PROBLEM TO WORK ON →
Starting with the first line, output the data exactly through to the end.

INPUT DATA →

Definition outlet_static_name (name : text) : text :=
  lit "OUTLET_" ++ replace_char char_dash char_underscore (to_uppercase name).

Definition bus_static_name (bus_id : text) : text :=
  replace_char char_dash char_underscore (to_uppercase bus_id) ++ lit "_BUS".

Definition pascal_case (s : text) : text :=
  concat (map capitalize (List.filter (fun w => match w with [] => false | _ :: _ => true end)
    (split_on [char_dash; char_underscore] s))).
End Names.

Definition HEALTH_TAP : text := lit "_signal_layer_health".
Definition HEALTH_STATIC : text := lit "TAP__SIGNAL_LAYER_HEALTH".

(** ** Generated statements *)

(** [readings.f], or the [Option] a step gave *)
Inductive Expr := Reading (field : text) | OutVar (var : text).

Inductive Stmt :=
  | TapUpdate (static : text) (field : text)           (* TAP.update(ts, readings.f); *)
  | TapEmit (static : text) (field : text)             (* TAP.emit(readings.f); *)
  | LetStep (out : option text) (node : text) (e : Expr)
      (* let out = node.step(readings.f);  or  let out = var.and_then(|inp| node.step(inp));
         without a variable, let _ = .. *)
  | IfSomeWrite (var : text) (writes : list (bool * text))
      (* if let Some(v) = var { TAP.update(ts, v); .. TAP.emit(v); .. }, [true] for an update *)
  | ApplyReading (driver_var : text) (field : text)    (* driver.apply(readings.f, ts.0) *)
  | ApplyVar (driver_var : text) (var : text).         (* if let Some(v) = var { driver.apply(v, ts.0) } *)

Inductive CodegenError :=
  | BatchTap (tap : text)
  | MissingRustType (field : text)
  | EnumNotString (enum_type : text)
  | NoDevice (owner device : text)
  | NoBus (owner bus : text)
  | NoWrites (outlet : text)
  | NoOutputPin (outlet : text)
  | PinNotWired (outlet pin : text)
  | NotReachable (input source : text)
  | ZeroCadence (outlet : text)
  | NoStatusOutputs (outlet : text)
  | IdentPanic (name : text)   (* a panic of [Ident::new] *)
  | FloatPanic                 (* a panic of [Literal::f32_suffixed] or [f64_suffixed] *)
  | WalkUnfinished. (* the walk's bound, which it never reaches *)

Section Codegen.
Context `{Yaml} `{Syn} `{Unicode}.
Implicit Types (p : PipelineFile) (m : BoardManifest).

RESULT BELOW →
Definition outlet_static_name (name : text) : text :=
  lit "OUTLET_" ++ replace_char char_dash char_underscore (to_uppercase name).

Definition bus_static_name (bus_id : text) : text :=
  replace_char char_dash char_underscore (to_uppercase bus_id) ++ lit "_BUS".

Definition pascal_case (s : text) : text :=
  concat (map capitalize (List.filter (fun w => match w with [] => false | _ :: _ => true end)
    (split_on [char_dash; char_underscore] s))).
End Names.

Definition HEALTH_TAP : text := lit "_signal_layer_health".
Definition HEALTH_STATIC : text := lit "TAP__SIGNAL_LAYER_HEALTH".

(** ** Generated statements *)

(** [readings.f], or the [Option] a step gave *)
Inductive Expr := Reading (field : text) | OutVar (var : text).

Inductive Stmt :=
  | TapUpdate (static : text) (field : text)           (* TAP.update(ts, readings.f); *)
  | TapEmit (static : text) (field : text)             (* TAP.emit(readings.f); *)
  | LetStep (out : option text) (node : text) (e : Expr)
      (* let out = node.step(readings.f);  or  let out = var.and_then(|inp| node.step(inp));
         without a variable, let _ = .. *)
  | IfSomeWrite (var : text) (writes : list (bool * text))
      (* if let Some(v) = var { TAP.update(ts, v); .. TAP.emit(v); .. }, [true] for an update *)
  | ApplyReading (driver_var : text) (field : text)    (* driver.apply(readings.f, ts.0) *)
  | ApplyVar (driver_var : text) (var : text).         (* if let Some(v) = var { driver.apply(v, ts.0) } *)

Inductive CodegenError :=
  | BatchTap (tap : text)
  | MissingRustType (field : text)
  | EnumNotString (enum_type : text)
  | NoDevice (owner device : text)
  | NoBus (owner bus : text)
  | NoWrites (outlet : text)
  | NoOutputPin (outlet : text)
  | PinNotWired (outlet pin : text)
  | NotReachable (input source : text)
  | ZeroCadence (outlet : text)
  | NoStatusOutputs (outlet : text)
  | IdentPanic (name : text)   (* a panic of [Ident::new] *)
  | FloatPanic                 (* a panic of [Literal::f32_suffixed] or [f64_suffixed] *)
  | WalkUnfinished. (* the walk's bound, which it never reaches *)

Section Codegen.
Context `{Yaml} `{Syn} `{Unicode}.
Implicit Types (p : PipelineFile) (m : BoardManifest).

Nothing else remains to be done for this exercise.